Information:
(** [tool], whose one request is [req], hands on what the gateway gave it
    for [req]: an error string as its result, an exception as it is. *)
Definition passes_gateway_result (tool : IO string) (req : Request)
  (log : list Request) : Prop :=
  forall log',
    (forall s, api_request req log = (Ret (JStr s), log') -> tool log = (Ret s, log'))
    /\ (forall e, api_request req log = (Raise e, log') -> tool log = (Raise e, log')).

(** [tool] adds at most [bound] requests to the log, all of them to the
    REST root. *)
Definition issues_at_most (bound : nat) (tool : IO string) (log : list Request) : Prop :=
  exists new,
    snd (tool log) = log +++ new
    /\ (List.length new <= bound)%nat
    /\ Forall (fun r => api_url (req_url r) = true) new.

(** ** Sample payloads and a sample client *)

Definition roe_cluster : dict :=
  [ ("case_name", JStr "Roe v. Wade");
    ("date_filed", JStr "1973-01-22");
    ("absolute_url", JStr "/opinion/108713/roe-v-wade/");
    ("sub_opinions", JList [JStr "https://x/opinions/987/"]) ].

Definition roe_opinion : dict :=
  [ ("plain_text", JStr "");
    ("html_with_citations", JStr "<p>The judgment is <b>affirmed</b>.</p>");
    ("author_str", JStr "Blackmun") ].

Definition plain_opinion : dict :=
  [ ("plain_text", JStr "It is so ordered."); ("html", JStr "<p>ignored</p>") ].

Definition tags_only_opinion : dict :=
  [ ("html_with_citations", JStr "<br>"); ("html", JStr "The judgment is affirmed.") ].

Definition gap_citation : dict := [ ("volume", JStr "410"); ("page", JStr "113") ].

Definition full_citation : dict :=
  [ ("volume", JNum 410); ("reporter", JStr "U.S."); ("page", JStr "113") ].

Definition sample_cases : list json :=
  [ JDict [ ("caseName", JStr "Roe v. Wade"); ("court", JStr "scotus");
            ("citations", JList [JDict full_citation]);
            ("snippet", JStr "right of <mark>privacy</mark>");
            ("cluster_id", JNum 12345) ];
    JDict [ ("caseName", JStr "Doe v. Bolton");
            ("citations", JList [JStr "410 U.S. 179"; JStr "93 S. Ct. 739"]) ] ].

Definition sample_search : dict :=
  [ ("count", JNum 2); ("results", JList sample_cases) ].

Definition not_found_entry : dict :=
  [ ("citation", JStr "410 U.S. 113");
    ("normalized_citations", JList [JStr "410 U.S. 113"]);
    ("status", JNum 404) ].

(** A client that knows one cluster, one opinion, one search page and one
    lookup answer, and answers 500 to everything else. *)
Definition sample_transport : list Request -> Request -> Outcome :=
  fun _ req =>
    if String.eqb (req_url req) (req_url (cluster_request 12345))
    then Response 200 "" (Some (JDict roe_cluster))
    else if String.eqb (req_url req) (req_url (opinion_request 987))
    then Response 200 "" (Some (JDict roe_opinion))
    else if String.eqb (req_url req) (BASE_V4 ++ "/search/")
    then Response 200 "" (Some (JDict sample_search))
    else if String.eqb (req_url req) (BASE_V3 ++ "/citation-lookup/")
    then Response 200 "" (Some (JList [JDict not_found_entry]))
    else Response 500 "Internal Server Error" None.

(** A client whose every answer is an empty JSON list. *)
Definition empty_transport : list Request -> Request -> Outcome :=
  fun _ _ => Response 200 "[]" (Some (JList [])).

(** An entry for a citation that several cases match. *)
Definition ambiguous_entry : dict :=
  [ ("citation", JStr "1 U.S. 1"); ("status", JNum 300) ].

(** An entry whose status text ends with a no-break space (code point
    160). *)
Definition nbsp_entry : dict :=
  [ ("citation", JStr "x"); ("status", JStr ("ok" ++ String "160"%char "")) ].

(** ** Properties *)

(** *** The gateway *)

Lemma api_request_no_token (req : Request) (log : list Request) :
  API_TOKEN = "" -> api_request req log = (Ret (JStr NO_TOKEN), log).
Proof.
  intros H. unfold api_request. rewrite H. reflexivity.
Qed.

Lemma api_request_log (req : Request) (log : list Request) :
  API_TOKEN <> "" -> snd (api_request req log) = log +++ [req].
Proof.
  intros H. unfold api_request.
  apply String.eqb_neq in H. rewrite H.
  destruct (transport log req) as [code text body | | msg | e]; try reflexivity.
  destruct (is_success code); [destruct body|]; reflexivity.
Qed.

Lemma api_request_ok (req : Request) (log : list Request)
  (code : Z) (text : string) (j : json) :
  API_TOKEN <> "" ->
  transport log req = Response code text (Some j) ->
  is_success code = true ->
  api_request req log = (Ret j, log +++ [req]).
Proof.
  intros Htok Ht Hs. apply String.eqb_neq in Htok.
  unfold api_request. now rewrite Htok, Ht, Hs.
Qed.

Lemma pass_or_format_log (data : json) (fmt : json -> res string) (log : list Request) :
  snd (pass_or_format data fmt log) = log.
Proof.
  destruct data; reflexivity.
Qed.

(** A search tool is one request followed by formatting. *)
Lemma search_tool_no_token (params : dict) (fmt : json -> res string)
  (log : list Request) :
  API_TOKEN = "" ->
  io_bind (api_request (search_request params)) (fun data => pass_or_format data fmt) log
  = (Ret NO_TOKEN, log).
Proof.
  intros H. unfold io_bind. rewrite api_request_no_token by assumption. reflexivity.
Qed.

Lemma search_tool_log (params : dict) (fmt : json -> res string) (log : list Request) :
  API_TOKEN <> "" ->
  snd (io_bind (api_request (search_request params))
               (fun data => pass_or_format data fmt) log)
  = log +++ [search_request params].
Proof.
  intros H. unfold io_bind.
  pose proof (api_request_log (search_request params) log H) as Hlog.
  destruct (api_request (search_request params) log) as [[data | e] log']; simpl in *.
  - rewrite pass_or_format_log. assumption.
  - assumption.
Qed.

(** C1, as amended.  With no token, every tool call leaves the request log
    as it found it, so no request reaches the client; the four search and
    lookup tools return the configuration error, and so does
    [get_case_text] unless both of its ids are 0, where the argument check
    of line 301 answers first. *)
Theorem no_token_no_request
  (query court filed_after filed_before order_by citation : string)
  (limit cluster_id opinion_id max_characters : Z) (log : list Request) :
  API_TOKEN = "" ->
  search_cases query court filed_after filed_before order_by limit log
    = (Ret NO_TOKEN, log)
  /\ semantic_search query court filed_after filed_before limit log
    = (Ret NO_TOKEN, log)
  /\ find_citing_cases cluster_id court filed_after filed_before order_by limit log
    = (Ret NO_TOKEN, log)
  /\ lookup_citation citation log = (Ret NO_TOKEN, log)
  /\ get_case_text cluster_id opinion_id max_characters log
    = (Ret (if ((cluster_id =? 0) && (opinion_id =? 0))%Z
            then "Error: Provide either cluster_id or opinion_id."
            else NO_TOKEN), log).
Proof.
  intros H.
  repeat split.
  - apply search_tool_no_token; assumption.
  - apply search_tool_no_token; assumption.
  - apply search_tool_no_token; assumption.
  - unfold lookup_citation, io_bind.
    rewrite api_request_no_token by assumption. reflexivity.
  - unfold get_case_text.
    destruct (cluster_id =? 0)%Z; destruct (opinion_id =? 0)%Z eqn:Ho; simpl;
      try reflexivity;
      unfold io_bind, resolve_cluster, io_bind, io_ret; simpl;
      rewrite api_request_no_token by assumption; reflexivity.
Qed.

Lemma substring_0_length (n : nat) (s : string) :
  (String.length (substring 0 n s) <= n)%nat.
Proof.
  revert s. induction n as [|n IH]; intros [|c s]; simpl; try lia.
  specialize (IH s). lia.
Qed.

Lemma substring_0_prefix (n : nat) (s : string) :
  prefix (substring 0 n s) s = true.
Proof.
  revert s. induction n as [|n IH]; intros [|c s]; simpl; try reflexivity.
  destruct (ascii_dec c c) as [_|Hc]; [apply IH | contradiction].
Qed.

Lemma status_error_cases (code : Z) (text : string) :
  (code = 401 ->
   status_error code text = "Error: Invalid API token. Check COURTLISTENER_API_TOKEN.")
  /\ (code = 429 ->
      status_error code text
      = "Error: Rate limit exceeded. CourtListener allows 5,000 requests/day.")
  /\ (code = 404 -> status_error code text = "Error: Resource not found.")
  /\ (code <> 401 -> code <> 429 -> code <> 404 ->
      status_error code text
      = "Error: HTTP " ++ str_of_Z code ++ " — " ++ substring 0 300 text).
Proof.
  unfold status_error. repeat split.
  - intros ->. reflexivity.
  - intros ->. reflexivity.
  - intros ->. reflexivity.
  - intros H1 H2 H3.
    apply Z.eqb_neq in H1, H2, H3. rewrite H1, H2, H3. reflexivity.
Qed.

(** C5.  With a token set, a response whose status is not 2xx is turned
    into the error string of its code: 401, 429 (with the 5,000 per day
    quota) and 404 have their own message, every other code gives
    ["Error: HTTP <code> — "] followed by the first 300 characters of the
    body at most; a timeout and a connection failure have their own
    messages, the latter carrying the cause.  The six messages differ
    pairwise, and from the configuration error as well. *)
Theorem api_request_errors (req : Request) (log : list Request) :
  API_TOKEN <> "" ->
  (forall code text body,
      transport log req = Response code text body ->
      is_success code = false ->
      api_request req log = (Ret (JStr (status_error code text)), log +++ [req])
      /\ (code = 401 ->
          status_error code text
          = "Error: Invalid API token. Check COURTLISTENER_API_TOKEN.")
      /\ (code = 429 ->
          status_error code text
          = "Error: Rate limit exceeded. CourtListener allows 5,000 requests/day.")
      /\ (code = 404 -> status_error code text = "Error: Resource not found.")
      /\ (code <> 401 -> code <> 429 -> code <> 404 ->
          status_error code text
          = "Error: HTTP " ++ str_of_Z code ++ " — " ++ substring 0 300 text
          /\ (String.length (substring 0 300 text) <= 300)%nat
          /\ prefix (substring 0 300 text) text = true))
  /\ (transport log req = TimeoutException ->
      api_request req log
      = (Ret (JStr "Error: Request timed out after 30 seconds."), log +++ [req]))
  /\ (forall msg,
         transport log req = RequestError msg ->
         api_request req log
         = (Ret (JStr ("Error: Connection failed — " ++ msg)), log +++ [req]))
  /\ (forall code text msg,
         NoDup [ NO_TOKEN;
                 status_error 401 text;
                 status_error 429 text;
                 status_error 404 text;
                 "Error: HTTP " ++ str_of_Z code ++ " — " ++ substring 0 300 text;
                 "Error: Request timed out after 30 seconds.";
                 "Error: Connection failed — " ++ msg ]).
Proof using API_TOKEN transport.
  intros Htok. apply String.eqb_neq in Htok.
  split; [|split; [|split]].
  - intros code text body Ht Hs.
    split.
    + unfold api_request. rewrite Htok, Ht, Hs. reflexivity.
    + destruct (status_error_cases code text) as (H1 & H2 & H3 & H4).
      repeat split; auto using substring_0_length, substring_0_prefix.
  - intros Ht. unfold api_request. rewrite Htok, Ht. reflexivity.
  - intros msg Ht. unfold api_request. rewrite Htok, Ht. reflexivity.
  - intros code text msg. apply (NoDup_map_inv error_tag). cbn.
    repeat constructor; intros H; cbn in H;
      repeat (destruct H as [H|H]; [discriminate H|]); exact H.
Qed.
(** A world in which exactly the chosen signals are present: a tracer
    with process id 815, a loadable Xposed library, a benchmark that took
    25 ms, the [/dev/qemu_pipe] device, the [/.dockerenv] marker. *)
Definition world (now : Z) (traced hooked timing emulated virtualized : bool)
  : World :=
  {| time_now := now;
     open_proc_status :=
       Some (status_text "com.aiassistant" (if traced then "815" else "0"));
     read_ret := 511;
     dlopen := fun name => hooked && String.eqb name "libxposed_art.so";
     opendir_maps := None;
     stat_ok := fun path =>
       (emulated && String.eqb path "/dev/qemu_pipe")
       || (virtualized && String.eqb path "/.dockerenv");
     system_property_get := fun _ => "";
     long_bits := 64;
     clock_start := {| tv_sec := 90; tv_nsec := 999000000 |};
     clock_end :=
       {| tv_sec := 91; tv_nsec := if timing then 24000000 else 1000000 |};
     prctl_set_dumpable_ok := true;
     prctl_set_name_ok := fun _ => true;
     open_cmdline_ok := false;
     write_cmdline_ok := false;
     pthread_create_ok := true |}.

(** The world [w], except that the status file cannot be opened. *)
Definition unreadable_status (w : World) : World :=
  {| time_now := time_now w;
     open_proc_status := None;
     read_ret := read_ret w;
     dlopen := dlopen w;
     opendir_maps := opendir_maps w;
     stat_ok := stat_ok w;
     system_property_get := system_property_get w;
     long_bits := long_bits w;
     clock_start := clock_start w;
     clock_end := clock_end w;
     prctl_set_dumpable_ok := prctl_set_dumpable_ok w;
     prctl_set_name_ok := prctl_set_name_ok w;
     open_cmdline_ok := open_cmdline_ok w;
     write_cmdline_ok := write_cmdline_ok w;
     pthread_create_ok := pthread_create_ok w |}.

(** The world [w], except for the content of the status file. *)
Definition with_status (file : string) (w : World) : World :=
  {| time_now := time_now w;
     open_proc_status := Some file;
     read_ret := read_ret w;
     dlopen := dlopen w;
     opendir_maps := opendir_maps w;
     stat_ok := stat_ok w;
     system_property_get := system_property_get w;
     long_bits := long_bits w;
     clock_start := clock_start w;
     clock_end := clock_end w;
     prctl_set_dumpable_ok := prctl_set_dumpable_ok w;
     prctl_set_name_ok := prctl_set_name_ok w;
     open_cmdline_ok := open_cmdline_ok w;
     write_cmdline_ok := write_cmdline_ok w;
     pthread_create_ok := pthread_create_ok w |}.

(** The world [w], except that [pthread_create] fails. *)
Definition no_threads (w : World) : World :=
  {| time_now := time_now w;
     open_proc_status := open_proc_status w;
     read_ret := read_ret w;
     dlopen := dlopen w;
     opendir_maps := opendir_maps w;
     stat_ok := stat_ok w;
     system_property_get := system_property_get w;
     long_bits := long_bits w;
     clock_start := clock_start w;
     clock_end := clock_end w;
     prctl_set_dumpable_ok := prctl_set_dumpable_ok w;
     prctl_set_name_ok := prctl_set_name_ok w;
     open_cmdline_ok := open_cmdline_ok w;
     write_cmdline_ok := write_cmdline_ok w;
     pthread_create_ok := false |}.

(** Nothing suspicious at all. *)
Definition quiet (now : Z) : World := world now false false false false false.

(** Globals with the given level and an empty emulator cache. *)
Definition at_level (level : Z) : State :=
  set_gSecurityLevel level
    (set_gSecurityThreadRunning true initial_state).

End Samples.

(* ================================================================== *)
(** * Properties *)
(* ================================================================== *)

Ltac unfold_monad :=
  unfold forget, bind, ret, gets, modify, emit, result, state_after, effects in *.

(** ** The emulator collector and its cache *)

(** [detectEmulator] in closed form. *)
Lemma detectEmulator_unfold (w : World) (s : State) :
  detectEmulator w s =
  if cache_fresh (time_now w) s
  then (gIsEmulator s, s, [])
  else (emulator_scan w,
        set_gIsEmulator (emulator_scan w)
          (set_gLastEmulatorCheck (time_now w) s),
        [EvEmulatorProbe]).
Proof.
  unfold detectEmulator, cache_fresh. unfold_monad.
  destruct ((time_now w - gLastEmulatorCheck s <? 60)
            && negb (gLastEmulatorCheck s =? 0)); reflexivity.
Qed.

Lemma detectEmulator_keeps_level (w : World) (s : State) :
  gSecurityLevel (state_after (detectEmulator w s)) = gSecurityLevel s.
Proof.
  rewrite detectEmulator_unfold.
  destruct (cache_fresh (time_now w) s); reflexivity.
Qed.

Lemma detectEmulator_keeps_running (w : World) (s : State) :
  gSecurityThreadRunning (state_after (detectEmulator w s))
  = gSecurityThreadRunning s.
Proof.
  rewrite detectEmulator_unfold.
  destruct (cache_fresh (time_now w) s); reflexivity.
Qed.

Lemma detectEmulator_no_thread (w : World) (s : State) :
  spawned (effects (detectEmulator w s)) = []
  /\ thread_creations (effects (detectEmulator w s)) = O.
Proof.
  rewrite detectEmulator_unfold.
  destruct (cache_fresh (time_now w) s); split; reflexivity.
Qed.

(** Any computation, split into its three components. *)
Lemma run_split {A} (r : A * State * list Event) :
  r = (result r, state_after r, effects r).
Proof. destruct r as [[a s] e]. reflexivity. Qed.

(** ** The level setter *)

Lemma setSecurityLevel_unfold (level : Z) (s : State) :
  setSecurityLevel level s =
  if (1 <=? level) && (level <=? 3)
  then (tt, set_gSecurityLevel level s, [])
  else (tt, s, []).
Proof.
  unfold setSecurityLevel.
  destruct ((1 <=? level) && (level <=? 3)); reflexivity.
Qed.

Lemma in_range_valid (level : Z) :
  (1 <=? level) && (level <=? 3) = true <-> valid_level level.
Proof.
  unfold valid_level. rewrite andb_true_iff, !Z.leb_le. lia.
Qed.

Lemma setSecurityLevel_valid (level : Z) (s : State) :
  valid_level (gSecurityLevel s) ->
  valid_level (gSecurityLevel (state_after (setSecurityLevel level s))).
Proof.
  intros Hs. rewrite setSecurityLevel_unfold.
  destruct ((1 <=? level) && (level <=? 3)) eqn:E; cbn; [|exact Hs].
  now apply in_range_valid.
Qed.

(** ** The loop body, seen from outside *)

(** The loop body in closed form: probe effects, then the reaction if a
    threat was seen, then the sleep. *)
Lemma body_unfold (w : World) (c : Z) (s : State) :
  securityMonitorThread_body w c s =
  (c + 1,
   after_probes w c s,
   (if Z.rem c 10 =? 0 then effects (detectEmulator w s) else [])
   ++ (if threat_detected w c s then reaction w c (gSecurityLevel s) else [])
   ++ [EvSleep (sleep_time_for (gSecurityLevel s) * 1000)]).
Proof.
  unfold securityMonitorThread_body, threat_detected, after_probes, reaction.
  pose proof (detectEmulator_keeps_level w s) as Hl.
  destruct (Z.rem c 10 =? 0) eqn:E10.
  - unfold bind at 1. unfold bind at 1.
    rewrite (run_split (detectEmulator w s)) at 1.
    rewrite (run_split (detectEmulator w s)) in Hl. unfold state_after at 1 in Hl.
    cbn [fst snd] in Hl.
    set (emu := result (detectEmulator w s)) in *.
    set (s1 := state_after (detectEmulator w s)) in *.
    set (ev := effects (detectEmulator w s)) in *.
    cbn [ret fst snd].
    destruct (isBeingTraced w), (isHookingFrameworkPresent w),
      (if Z.rem c 5 =? 0 then detectTimingAnomaly w else false),
      emu, (detectVirtualEnvironment w); cbn [orb];
      unfold_monad; unfold obfuscateMemory, blockPtraceAttach, spoofProcessName;
      unfold_monad; cbn [fst snd]; rewrite Hl;
      destruct (gSecurityLevel s >=? 3), (gSecurityLevel s >=? 2),
        (Z.rem c 20 =? 0); cbn;
      try destruct (system_procs_at (Z.rem c 4)); cbn;
      rewrite ?Hl, ?app_nil_r; reflexivity.
  - unfold_monad. cbn [fst snd].
    destruct (isBeingTraced w), (isHookingFrameworkPresent w),
      (if Z.rem c 5 =? 0 then detectTimingAnomaly w else false); cbn [orb];
      unfold obfuscateMemory, blockPtraceAttach, spoofProcessName;
      unfold_monad; cbn [fst snd];
      destruct (gSecurityLevel s >=? 3), (gSecurityLevel s >=? 2),
        (Z.rem c 20 =? 0); cbn;
      try destruct (system_procs_at (Z.rem c 4)); cbn; reflexivity.
Qed.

Problem to solve:
Reproduce, word for word and in full, only the lines above that start at the line with "(emulated && String.eqb" and run through the line with "(** The world [w], except that the", both ends included.

Answer space:
       (emulated && String.eqb path "/dev/qemu_pipe")
       || (virtualized && String.eqb path "/.dockerenv");
     system_property_get := fun _ => "";
     long_bits := 64;
     clock_start := {| tv_sec := 90; tv_nsec := 999000000 |};
     clock_end :=
       {| tv_sec := 91; tv_nsec := if timing then 24000000 else 1000000 |};
     prctl_set_dumpable_ok := true;
     prctl_set_name_ok := fun _ => true;
     open_cmdline_ok := false;
     write_cmdline_ok := false;
     pthread_create_ok := true |}.

(** The world [w], except that the status file cannot be opened. *)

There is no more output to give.